In fact, the first half of the storm was kind of a joke. I went and visited friends in the middle of it. I have a string of Foursquare check-ins and comments to catalogue the complete disregard I had for the storm. That’s right, visiting friends in a hurricane.
Bad Waters
But the back half of the storm eventually came in. I saw the water rising in the canal behind my house, and the water was quickly encroaching into mine and my neighbor’s yards. I posted this to my Facebook, and quickly received word that it was going up everywhere in Colington. Hmm, maybe that’s not good.
I went back into my house, I ate something, and sat down to watch TV. Yeah, we still had power even. As I was relaxing into my chair, a friend of mine called to check on me. I mentioned how the water in the canals had risen pretty quickly, and he said he’d never seen it rise so fast. I agreed; four to seven feet in an hour and a half was a pretty decent rate.
His response was what made me realize I had been far too relaxed with this storm. He said ”No, I just meant the three feet it went up in the past twenty minutes.
Three feet in twenty minutes? Uh-oh.
The Waters Roll In
I quickly donned my rain jacket and ducked outside. Indeed, the water had risen from the small area around the canal to around my house and up the street. My entire neighborhood was submerged in brackish sound water. I was stunned. Never had the waters risen this high in the nearly twenty years I’ve lived here.
The worst part was, it wouldn’t stop. The water just kept rushing in. Many of the homes in my area are built well of the ground, but naturally, not mine. It has a crawlspace under it, so its about four feet off the ground. Which, while normally plenty, was rapidly becoming less likely to be enough.
My cousin had gone to sleep with the strict admonition to not wake him until “the water is around my ankles.” Once my brother came over, wading through waist deep water, I figured by the time he actually woke up, it’d be ankle-deep in the house. He was clearly a bit pissed I’d woken him, but when he looked outside and saw people kayaking through our front yard, he lauded me for my fine decision making skills. Things were getting pretty tense. We were inches from disaster. And the water just kept coming.
Safety
Ultimately, it was our lack of height that saved us. The water stopped rising a scant six inches from the bottom of the house, and didn’t do any damage to our home. Internet went out, but that was it. Our cars were not so fortunate. They flooded up to the windows. Thankfully, I had full coverage, but it’ still a pain in the neck.
Ironically, the people whose homes were higher up suffered the worst. Years of possessions accumulated in basements all over Colington now fill the Dare County dumps. Naturally, I had boxes of stuff in my mothers garage for “safekeeping”. No longer. But lot of people lost a lot of things that can never be replaced.
The Critical Role of Social Media
Now you might be thinking, “This is a tragic tale, sure, but what does it have to do with social media?” I’ll explain.

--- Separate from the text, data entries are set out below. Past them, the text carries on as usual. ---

(** C26. The command of the configuration after a step.  After FROM it is the
    command of the image, changed by each of the image's triggers that was
    run in the way of its line; when the image is not found it is as it was.
    After any other line, whether the step succeeds, finds a cached image or
    fails, it is as it was - the commands of RUN, of COPY and ADD and of the
    containers made for commits are gone -, except that CMD sets it and
    ENTRYPOINT clears it unless a CMD came before. *)
Theorem BuildStep_command name line b w b' w' r :
  BuildStep is_ip sha256 print_order opts contextPath context download 2 name line b w = Return (b', w', r) ->
  match from_line line with
  | None =>
      Cmd (config b') = (after_line (cmdSet b, Cmd (config b)) line).2 /\
      (is_ok r = true -> cmdSet b' = (after_line (cmdSet b, Cmd (config b)) line).1)
  | Some base =>
      match lookup_or_pull base (with_out b ("Step " +:+ name +:+ " : " +:+ line +:+ String newline "")) w with
      | Return (_, _, Ok (_, img)) =>
          let c := default empty_config img in
          exists k, (k <= length (OnBuild c))%nat /\ (is_ok r = true -> k = length (OnBuild c)) /\
            let after := foldl after_line (cmdSet b, Cmd c) (take k (OnBuild c)) in
            Cmd (config b') = after.2 /\ (is_ok r = true -> cmdSet b' = after.1)
      | _ => Cmd (config b') = Cmd (config b) /\ is_ok r = false
      end
  end.
Proof.
  intros E. destruct (from_line line) as [base|] eqn:Hf; [|by apply line_command in E].
  rewrite BuildStep_unfold in E. set (b0 := with_out b _) in *. change (config b) with (config b0). change (cmdSet b) with (cmdSet b0). clearbody b0. clear b.
  unfold from_line in Hf. destruct (split2 " " line) as [|i [|a [|? ?]]]; try done. cbv zeta in E.
  destruct (String.eqb_spec (to_lower (trim_spaces i)) "from") as [Hi|]; [|done]. injection Hf as <-. rewrite Hi in E. cbn [String.eqb] in E.
  change (build_method (build_step 1) "from") with (Some (CmdFrom (build_step 1))) in E. cbv iota in E.
  apply step_tail in E as (b1 & w1 & r1 & E & Hcf & Hst & ->). rewrite Hcf, Hst. clear Hcf Hst.
  unfold CmdFrom in E. unfold mbind at 1, M_bind at 1 in E.
  destruct (lookup_or_pull (trim_spaces a) b0 w) as [[[b2 w2] [[id img]|e]]| |] eqn:El; [| |done..]; apply lookup_or_pull_same in El as ->; cbn [mbind outcome_bind snd] in E.
  2: { by injection E as <- _ <-. }
  cbv zeta in E. rewrite modify_bind in E. cbn [fst snd] in E. intros c.
  assert (Cmd (base_config img) = Cmd c /\ OnBuild (base_config img) = OnBuild c) as [HC HO] by (unfold base_config, c; by destruct (Env (default empty_config img))).
  assert (forall (k : M W ()) b w, ((if bool_decide (OnBuild (base_config img) = []) then mret () else print ("# Executing " +:+ itoa (Z.of_nat (length (OnBuild (base_config img)))) +:+ " build triggers" +:+ String newline ""));; k) b w =
    k (if bool_decide (OnBuild (base_config img) = []) then b else with_out b ("# Executing " +:+ itoa (Z.of_nat (length (OnBuild (base_config img)))) +:+ " build triggers" +:+ String newline "")) w) as Hp
    by (intros; by destruct (bool_decide _)).
  rewrite Hp in E. clear Hp. set (b3 := if bool_decide _ then _ else _) in E.
  assert (Cmd (config b3) = Cmd c /\ cmdSet b3 = cmdSet b0) as [H3 H4] by (rewrite <- HC; unfold b3; by destruct (bool_decide _)).
  clearbody b3. rewrite update_bind in E. apply triggers_command in E as (k & Hk1 & Hk2 & Hk3). rewrite HO in Hk1, Hk2, Hk3.
  exists k. split; [done|]. split; [done|]. revert Hk3. change (Cmd (config (with_config b3 _))) with (Cmd (config b3)).
  change (cmdSet (with_config b3 _)) with (cmdSet b3). by rewrite H3, H4.
Qed.
End CmdLemmas.

(** ** Commands *)

(** The two forms of a command: a list of ASCII words written as JSON is
    that list, and a text that does not begin like a list is given to the
    shell as it is. *)
Theorem buildCmdFromJson_forms args :
  (forall l, Forall (fun s => is_ascii s = true) l -> args = render_strings l -> buildCmdFromJson args = l) /\
  (match skip_space args with String c _ => negb (Ascii.eqb c "[") && negb (Ascii.eqb c "n") | "" => true end = true -> buildCmdFromJson args = ["/bin/sh"; "-c"; args]).
Proof.
  unfold buildCmdFromJson. split.
  - intros l Hl ->. by rewrite json_strings_render.
  - intros Ha. unfold json_strings. destruct (skip_space args) as [|c s]; [done|]. apply andb_true_iff in Ha as [H1%negb_true_iff H2%negb_true_iff].
    destruct c as [[] [] [] [] [] [] [] []]; try done.
Qed.

Lemma buildCmdFromJson_forms_witness :
  buildCmdFromJson (render_strings ["echo"; "a b"]) = ["echo"; "a b"] /\ buildCmdFromJson "echo a b" = ["/bin/sh"; "-c"; "echo a b"].
Proof.
  split.
  - apply (proj1 (buildCmdFromJson_forms (render_strings ["echo"; "a b"]))); [repeat constructor|reflexivity].
  - apply (proj2 (buildCmdFromJson_forms "echo a b")). reflexivity.
Defined.
(** *** RUN *)

Lemma Parse_run_config img cmd : exists c, Parse_run is_ip (img :: cmd) = Ok c /\ Cmd c = cmd /\ forall u, PortSpecs u = [] -> covered u c.
Proof.
  eexists. split; [reflexivity|]. split; [done|]. intros u Hu. split; try done.
  - cbn. unfold or_text. by destruct (String.eqb_spec (User u) "") as [->|].
  - cbn. unfold or_int. split_and!; by match goal with |- context [?x =? 0] => destruct (Z.eqb_spec x 0) as [->|] end.
  - by intros e ?%not_elem_of_nil.
  - cbn. unfold or_text. by destruct (String.eqb_spec (WorkingDir u) "") as [->|].
Qed.

(** The configuration of a command that is run. *)
Lemma run_config b args : PortSpecs (config b) = [] -> buildCmdFromJson args <> [] ->
  exists parsed, Parse_run is_ip (image b :: buildCmdFromJson args) = Ok parsed /\
    canon (fst (fst (Merge is_ip (set_Cmd (Cmd parsed) (config b)) parsed))) = set_Cmd (buildCmdFromJson args) (canon (config b)).
Proof.
  intros Hp Hne. destruct (Parse_run_config (image b) (buildCmdFromJson args)) as (parsed & E & Hc & Hcov). exists parsed. split; [done|].
  destruct (Merge_covered is_ip (set_Cmd (Cmd parsed) (config b)) parsed) as (u' & i' & -> & Hu); [by apply Hcov|cbn; by rewrite Hc|].
  cbn [fst]. by rewrite Hu, canon_set_Cmd, Hc.
Qed.

Lemma create_ok b w b' w' id ic : bd_ok w -> image b <> "" -> img_config w (image b) = Some ic -> covered (config b) ic -> Cmd (config b) <> [] ->
  create b w = Return (b', w', Ok id) ->
  bd_ok w' /\ same_images w w' /\ canon (config b') = canon (config b) /\ id <> "" /\ cont_image w' id = Some (image b) /\ image b' = image b /\ cmdSet b' = cmdSet b.
Proof.
  intros Hok Hi Him Hc Hne. unfold create. rewrite get_bind. destruct (String.eqb_spec (image b) ""); [done|]. rewrite update_bind.
  set (ba := with_config b _). intros (b1 & w1 & [i ws] & E1 & E)%bind_Ok.
  destruct (create_new ba w b1 w1 i ws ic Hok Him) as (H1 & H2 & H3 & H4 & H5 & H6 & H7 & _); [by apply (covered_canon (config b) _ ic ic)|done|done|].
  unfold running_in in E. cbv zeta in E. rewrite print_bind, get_bind in E. destruct (Cmd (config (with_out b1 _))) as [|x l]; [done|]. inversion E; subst.
  exact (conj H1 (conj H2 (conj H3 (conj H4 (conj H5 (conj H6 H7)))))).
Qed.
(* ===== verification/DeviceSet.v ===== *)
(** * The devices of the thin pool

    daemon/graphdriver/devmapper/deviceset.go and driver.go: the devices the
    set knows, the metadata files that hold them, the transaction identifier
    that tells which of the files count, and the operations on devices.

    The set is used by one caller at a time.  [range_devices], [range_old] and
    [list_names] are the orders in which maps are visited. *)

From stdpp Require Import base gmap list strings.
From Stdlib Require Import ZArith Lia Ascii.
From S2P Require Import Prelude GoStrings GoPath Parsers Flags JSONValues Devmapper.

Local Open Scope Z_scope.

(** The pointer to the set and the lock are left out; [Hash] is the key the
    device has in the map. *)
Record DevInfo := {
  Hash : string; DeviceId : Z; Size : Z; info_TransactionId : Z; Initialized : bool; mountCount : Z; mountPath : string }.

#[export] Instance DevInfo_eq_dec : EqDecision DevInfo.
Proof. solve_decision. Defined.

Record DeviceSet := {
  Devices : gmap string DevInfo;
  root : string;
  devicePrefix : string;
  TransactionId : Z;
  NewTransactionId : Z;
  nextDeviceId : Z;
  dataLoopbackSize : Z;
  metaDataLoopbackSize : Z;
  baseFsSize : Z;
  filesystem : string;
  mountOptions : string;
  mkfsArgs : list string;
  dataDevice : string;
  metadataDevice : string;
  doBlkDiscard : bool;
  thinpBlockSize : Z;
}.

#[export] Instance DeviceSet_eq_dec : EqDecision DeviceSet.
Proof. solve_decision. Defined.

Record DiskUsage := { Used : Z; Total : Z }.
Record Status := { PoolName : string; DataLoopback : string; MetadataLoopback : string; Data : DiskUsage; Metadata : DiskUsage; SectorSize : Z }.
Record DevStatus := { st_DeviceId : Z; st_Size : Z; st_TransactionId : Z; SizeInSectors : Z; MappedSectors : Z; HighestMappedSector : Z }.

(** ** Assignments *)

Definition with_Devices (d : DeviceSet) (m : gmap string DevInfo) : DeviceSet :=
  {| Devices := m; root := root d; devicePrefix := devicePrefix d; TransactionId := TransactionId d; NewTransactionId := NewTransactionId d; nextDeviceId := nextDeviceId d;
     dataLoopbackSize := dataLoopbackSize d; metaDataLoopbackSize := metaDataLoopbackSize d; baseFsSize := baseFsSize d; filesystem := filesystem d;
     mountOptions := mountOptions d; mkfsArgs := mkfsArgs d; dataDevice := dataDevice d; metadataDevice := metadataDevice d; doBlkDiscard := doBlkDiscard d;
     thinpBlockSize := thinpBlockSize d |}.

Definition with_ids (d : DeviceSet) (tid new next : Z) : DeviceSet :=
  {| Devices := Devices d; root := root d; devicePrefix := devicePrefix d; TransactionId := tid; NewTransactionId := new; nextDeviceId := next;
     dataLoopbackSize := dataLoopbackSize d; metaDataLoopbackSize := metaDataLoopbackSize d; baseFsSize := baseFsSize d; filesystem := filesystem d;
     mountOptions := mountOptions d; mkfsArgs := mkfsArgs d; dataDevice := dataDevice d; metadataDevice := metadataDevice d; doBlkDiscard := doBlkDiscard d;
     thinpBlockSize := thinpBlockSize d |}.

Definition with_prefix (d : DeviceSet) (prefix : string) : DeviceSet :=
  {| Devices := Devices d; root := root d; devicePrefix := prefix; TransactionId := TransactionId d; NewTransactionId := NewTransactionId d; nextDeviceId := nextDeviceId d;
     dataLoopbackSize := dataLoopbackSize d; metaDataLoopbackSize := metaDataLoopbackSize d; baseFsSize := baseFsSize d; filesystem := filesystem d;
     mountOptions := mountOptions d; mkfsArgs := mkfsArgs d; dataDevice := dataDevice d; metadataDevice := metadataDevice d; doBlkDiscard := doBlkDiscard d;
     thinpBlockSize := thinpBlockSize d |}.

(** The options: sizes, then file system, mount options and arguments, then
    devices, discarding and block size. *)
Definition with_options (d : DeviceSet) (data metaData base : Z) (fs mount : string) (mkfs : list string) (datadev metadev : string) (discard : bool) (block : Z) : DeviceSet :=
  {| Devices := Devices d; root := root d; devicePrefix := devicePrefix d; TransactionId := TransactionId d; NewTransactionId := NewTransactionId d; nextDeviceId := nextDeviceId d;
     dataLoopbackSize := data; metaDataLoopbackSize := metaData; baseFsSize := base; filesystem := fs;
     mountOptions := mount; mkfsArgs := mkfs; dataDevice := datadev; metadataDevice := metadev; doBlkDiscard := discard;
     thinpBlockSize := block |}.

Definition put_info (d : DeviceSet) (info : DevInfo) : DeviceSet := with_Devices d (<[Hash info := info]> (Devices d)).
Definition set_tid (d : DeviceSet) (tid : Z) : DeviceSet := with_ids d tid (NewTransactionId d) (nextDeviceId d).
Definition set_new (d : DeviceSet) (new : Z) : DeviceSet := with_ids d (TransactionId d) new (nextDeviceId d).
Definition set_next (d : DeviceSet) (next : Z) : DeviceSet := with_ids d (TransactionId d) (NewTransactionId d) next.

Definition set_Initialized (i : DevInfo) (b : bool) : DevInfo :=
  {| Hash := Hash i; DeviceId := DeviceId i; Size := Size i; info_TransactionId := info_TransactionId i; Initialized := b; mountCount := mountCount i; mountPath := mountPath i |}.
Definition set_mount (i : DevInfo) (count : Z) (path : string) : DevInfo :=
  {| Hash := Hash i; DeviceId := DeviceId i; Size := Size i; info_TransactionId := info_TransactionId i; Initialized := Initialized i; mountCount := count; mountPath := path |}.

(** ** Names *)

Definition getDevName (name : string) : string := "/dev/mapper/" +:+ name.

(** [DevInfo.Name] and [DevName]; the receiver's set is [d]. *)
Definition Name (d : DeviceSet) (info : DevInfo) : string := devicePrefix d +:+ "-" +:+ (if String.eqb (Hash info) "" then "base" else Hash info).
Definition DevName (d : DeviceSet) (info : DevInfo) : string := getDevName (Name d info).

Definition loopbackDir (d : DeviceSet) : string := Join [root d; "devicemapper"].
Definition metadataDir (d : DeviceSet) : string := Join [root d; "metadata"].
Definition metadataFile (d : DeviceSet) (info : DevInfo) : string := Join [metadataDir d; if String.eqb (Hash info) "" then "base" else Hash info].
Definition oldMetadataFile (d : DeviceSet) : string := Join [loopbackDir d; "json"].
Definition getPoolName (d : DeviceSet) : string := devicePrefix d +:+ "-pool".
Definition getPoolDevName (d : DeviceSet) : string := getDevName (getPoolName d).

Definition major (device : Z) : Z := Z.land (Z.shiftr device 8) 4095.
Definition minor (device : Z) : Z := Z.lor (Z.land device 255) (Z.land (Z.shiftr device 12) 1048320).

(** ** The text of a device *)

Definition members_of (i : DevInfo) : list (string * json) :=
  [("device_id", JNumber (itoa (DeviceId i))); ("size", JNumber (itoa (Size i))); ("transaction_id", JNumber (itoa (info_TransactionId i)));
   ("initialized", JBool (Initialized i))].

(** [json.Marshal(info)] *)
Definition Marshal (i : DevInfo) : string := render_object (members_of i).

Definition store_info (i : DevInfo) (k : string) (v : json) : option DevInfo :=
  let put id size tid init :=
    {| Hash := Hash i; DeviceId := id; Size := size; info_TransactionId := tid; Initialized := init; mountCount := mountCount i; mountPath := mountPath i |} in
  if String.eqb k "device_id" then z ← int_value 64 v; Some (put (default (DeviceId i) z) (Size i) (info_TransactionId i) (Initialized i))
  else if String.eqb k "size" then z ← uint_value 64 v; Some (put (DeviceId i) (default (Size i) z) (info_TransactionId i) (Initialized i))
  else if String.eqb k "transaction_id" then z ← uint_value 64 v; Some (put (DeviceId i) (Size i) (default (info_TransactionId i) z) (Initialized i))
  else if String.eqb k "initialized" then b ← bool_value v; Some (put (DeviceId i) (Size i) (info_TransactionId i) (default (Initialized i) b))
  else Some i.

(** [json.Unmarshal(jsonData, &info)]: the pointer is nil after [null]. *)
Definition Unmarshal (text : string) (i : DevInfo) : result string (option DevInfo) :=
  match parse_json text with
  | None => Err "invalid JSON"
  | Some JNull => Ok None
  | Some (JObject l) => match decode_fields store_info l i with (i, true) => Ok (Some i) | (_, false) => Err "cannot unmarshal" end
  | Some _ => Err "cannot unmarshal"
  end.

Definition new_info (hash : string) (id size tid : Z) : DevInfo :=
  {| Hash := hash; DeviceId := id; Size := size; info_TransactionId := tid; Initialized := false; mountCount := 0; mountPath := "" |}.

When that water was inches from the door, I was scared. If it had come into my cousins house, we would have been in a bad spot. I would have lost pretty much everything I own, instead of just almost everything I owned. Not to mention, where the hell would we live? And then after the fact, when I was surveying all the damage to my mom’s house and my neighborhood in general, it was devastating. I was already stricken with the flu, but that left me weak in another way.
But I knew I wasn’t alone. I could stay connected through Facebook, Twitter and Foursquare. Before the storm was bad, we joked together. When it was bad, we were scared together. And after the storm, we commiserated together.
But through thick and thin, we were together through the storm. Which made a tense situation a lot easier.